Treatment of fractures
For smooth and uncomplicated fractures, immobilization of the affected limb is usually sufficient. Splinting the fracture site, however, is only possible for fractures on the limbs (front and hind legs, and toes).
In the case of complicated fractures, surgery is sometimes unavoidable. In this case, the affected fracture site is brought into position with the help of nails, plates and wires in such a way that healing of the fracture sites together becomes possible.
In some fractures, for example comminuted fractures, where the bone has been blown into numerous small bone fragments, it is not always possible to straighten the fracture site surgically. In such a case, amputation of the limb is then necessary.
If bones are affected that cannot be immobilized or splinted (pelvis, spine), or are so badly damaged that healing is not possible, the only option is to euthanize the rabbit to spare it great suffering.
Back in the home cage, it must be prepared according to the new situation.
- The run must be limited accordingly, or the rabbit must be moved to a small enclosure.
- All elevations must give way from the cage, so that these are not climbed.
- Accordingly, a cottage with a pointed roof can be very useful as a shelter, and a cuddly den made of fabric is also suitable.

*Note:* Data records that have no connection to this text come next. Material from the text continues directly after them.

(* ===== verification/IceChannel.v ===== *)
(** * The transport channel of ICE

    webrtc/p2p/base/p2ptransportchannel.cc: a channel creates connections between its
    ports and the candidates of the other side, pings them in turn, sorts them, uses the
    best one, and prunes those that it does not need.

    Connections and ports are objects on a heap, so that a pointer to a deleted one is
    seen.  What a connection signals is handled by the channel in the order of its log,
    after the operation of the connection that made it; a signal of a state carries the
    state that it was made in.  [supply] are the addresses that the allocator of objects
    chooses, also those of objects that were deleted. *)

From stdpp Require Import strings.
From S2P Require Import Prelude ByteOrder ByteBuffer Crc32 IpAddress Stun StunWire StunIntegrity StunBuild TimeUtils MessageQueue StunRequest IcePort IceConnection.

(** ** Constants *)

Definition PING_PACKET_SIZE : Z := 60 * 8.
Definition WRITABLE_DELAY : Z := 1000 * PING_PACKET_SIZE / 1000.
Definition UNWRITABLE_DELAY : Z := 1000 * PING_PACKET_SIZE / 10000.
Definition MAX_CURRENT_WRITABLE_DELAY : Z := 900.
Definition kMinImprovement : Z := 10.
Definition LOCAL_PORT_TYPE : list Z := text "local".
Definition STUN_PORT_TYPE : list Z := text "stun".
Definition RELAY_PORT_TYPE : list Z := text "relay".
Definition ICE_TYPE_PREFERENCE_SRFLX : Z := 100.
Definition EINVAL : Z := 22.
Definition EWOULDBLOCK : Z := 11.
(** The delay of a port without connections, kPortTimeoutDelay. *)
Definition kPortTimeoutDelay : Z := 30000.

Inductive CandidateOrigin := ORIGIN_THIS_PORT | ORIGIN_OTHER_PORT | ORIGIN_MESSAGE.
#[export] Instance CandidateOrigin_eq_dec : EqDecision CandidateOrigin.
Proof. solve_decision. Defined.
Inductive TransportChannelState := CHANNEL_FAILED | CHANNEL_CONNECTING | CHANNEL_COMPLETED.

(** ** Objects *)

(** A candidate with the fields that a port and a connection do not look at. *)
Record FullCandidate := mkFull { f_candidate : Candidate; f_id : list Z; f_generation : Z; f_foundation : list Z }.
Definition set_generation (g : Z) (c : FullCandidate) : FullCandidate := mkFull (f_candidate c) (f_id c) g (f_foundation c).
Definition with_credentials (ufrag pwd : list Z) (c : Candidate) : Candidate :=
  mkCandidate (c_component c) (c_type c) (c_protocol c) (c_address c) (c_priority c) ufrag pwd (c_related_address c).
Definition with_priority (v : Z) (c : Candidate) : Candidate :=
  mkCandidate (c_component c) (c_type c) (c_protocol c) (c_address c) v (c_username c) (c_password c) (c_related_address c).
Definition with_address (v : SocketAddress) (c : Candidate) : Candidate :=
  mkCandidate (c_component c) (c_type c) (c_protocol c) v (c_priority c) (c_username c) (c_password c) (c_related_address c).
Definition on_candidate (f : Candidate → Candidate) (c : FullCandidate) : FullCandidate :=
  mkFull (f (f_candidate c)) (f_id c) (f_generation c) (f_foundation c).

Definition IsEquivalent `{Platform} (a b : FullCandidate) : bool :=
  let x := f_candidate a in
  let y := f_candidate b in
  bool_decide (f_id a = f_id b) && (c_component x =? c_component y) && bool_decide (c_protocol x = c_protocol y) &&
  SocketAddress_eqb (c_address x) (c_address y) && bool_decide (c_username x = c_username y) &&
  bool_decide (c_password x = c_password y) && bool_decide (c_type x = c_type y) && (f_generation a =? f_generation b) &&
  bool_decide (f_foundation a = f_foundation b) && SocketAddress_eqb (c_related_address x) (c_related_address y).
Definition GetPriority `{Platform} (type_preference network_adapter_preference relay_preference : Z) (c : Candidate) : Z :=
  let addr_pref := IPAddressPrecedence (ip_ (c_address c)) in
  let local_preference := Z.lor (Z.shiftl network_adapter_preference 8) addr_pref + relay_preference in
  u32 (Z.lor (Z.lor (Z.shiftl type_preference 24) (Z.shiftl local_preference 8)) (256 - c_component c)).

- The floor of the rabbit hutch must be padded as softly as possible for the period of recovery and be non-slip. In the case of open wounds, if for example an external fixator had to be applied to bring the bone into position, bedding should be avoided to prevent contamination of the wound. In these cases, an old carpet (without loops and fringes) will serve well as a stable floor.
Preventing fractures in rabbits
The best prevention against a fracture in rabbits is an optimal supply of all important nutrients and a sufficient amount of exercise.

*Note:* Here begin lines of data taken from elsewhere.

Lemma state_change_calm a v st st' : OnConnectionStateChange a v st = Some st' → calm a st st'.
Proof.
  unfold OnConnectionStateChange. destruct (_ && _).
  - destruct (SwitchBestConnectionTo _ _) as [st1|] eqn:E; [|done]. intros [= <-].
    eapply calm_trans; [apply (pending_calm a None); auto|]. eapply calm_trans; [by apply Switch_calm|apply RequestSort_calm].
  - intros [= <-]. apply RequestSort_calm.
Qed.
Lemma use_candidate_calm a st st' : OnUseCandidate a st = Some st' → calm a st st'.
Proof.
  unfold OnUseCandidate. destruct (negb _); [done|]. destruct (negb _); [done|]. destruct (conns st !! a) as [c|]; [|done]. cbn [mbind option_bind].
  destruct (is_writable _); [|intros [= <-]; apply pending_calm; auto].
  destruct (bool_decide _); [intros [= <-]; apply calm_refl|]. destruct (SwitchBestConnectionTo _ _) as [st1|] eqn:E; [|done]. intros [= <-].
  eapply calm_trans; [apply (pending_calm a None); auto|]. eapply calm_trans; [by apply Switch_calm|apply RequestSort_calm].
Qed.
Lemma handle_event_calm a x st st' : handle_event a x st = Some st' → calm a st st'.
Proof.
  destruct x as [w|data| | |]; cbn [handle_event].
  - apply state_change_calm.
  - intros [= <-]. unfold Channel_OnReadPacket. destruct (negb _); [apply calm_refl|apply emit_calm].
  - intros [= <-]. unfold Channel_OnReadyToSend. destruct (_ && _); [apply emit_calm|apply calm_refl].
  - apply use_candidate_calm.
  - intros [= <-]. destruct (calm_refl a st). split; try done. exists [MSG_DELETE a]. split; [done|]. apply Forall_cons_2, Forall_nil_2. by right.
Qed.
Lemma handle_events_calm a l : ∀ st st', handle_events a l st = Some st' → calm a st st'.
Proof.
  induction l as [|x l IH]; intros st st'; cbn; [intros [= <-]; apply calm_refl|].
  destruct (handle_event a x st) as [st1|] eqn:E; [|done]. intros E'. eapply calm_trans; [by eapply handle_event_calm|by apply IH].
Qed.

(** ** An operation of a connection *)

Record conn_done (a : Z) (c c' : chan_conn) (p p' : chan_port) (st st' : P2PTransportChannel) : Prop := {
  cd_conns : conns st' = <[a := c']> (conns st);
  cd_ports : ports st' = <[cc_port c := p']> (ports st);
  cd_supply : ports_ (ch_obj st') = ports_ (ch_obj st) ∧ supply (ch_obj st') = supply (ch_obj st);
  cd_calm : calm a (on_obj (λ _, ch_obj st') st) st'
}.
Lemma on_conn_done a f st st' : on_conn a f st = Some st' →
  ∃ c p x y, conns st !! a = Some c ∧ ports st !! cc_port c = Some p ∧ f (cc_conn c) (cp_port p) = Some (x, y) ∧
    conn_done a c (cc_with x c) p (cp_with y p) st st'.
Proof.
  unfold on_conn. destruct (conns st !! a) as [c|] eqn:Ec; [|done]. cbn [mbind option_bind]. destruct (ports st !! cc_port c) as [p|] eqn:Ep; [|done].
  cbn [mbind option_bind]. destruct (f _ _) as [[x y]|] eqn:Ef; [|done]. cbn [mbind option_bind]. intros E%handle_events_calm.
  exists c, p, x, y. split; [done|]. split; [done|]. split; [done|]. pose proof (cm_obj _ _ _ E) as Eo. cbn in Eo.
  split; [unfold conns; by rewrite Eo|unfold ports; by rewrite Eo|by rewrite Eo|].
  eapply calm_trans; [|exact E]. rewrite Eo. by destruct (calm_refl a st); split.
Qed.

In addition, the general housing conditions, starting with the barn equipment (possible danger spots in which the rabbit can get stuck) to the run or free run (fall possibilities, getting stuck in the carpet due to too long claws, getting stuck in doors).
Handling the rabbit can also help prevent fractures. For example, the pelvis should always be supported when picking up the rabbit and the rabbit should be secured when being carried so that it cannot suddenly jump out of the arm (children!).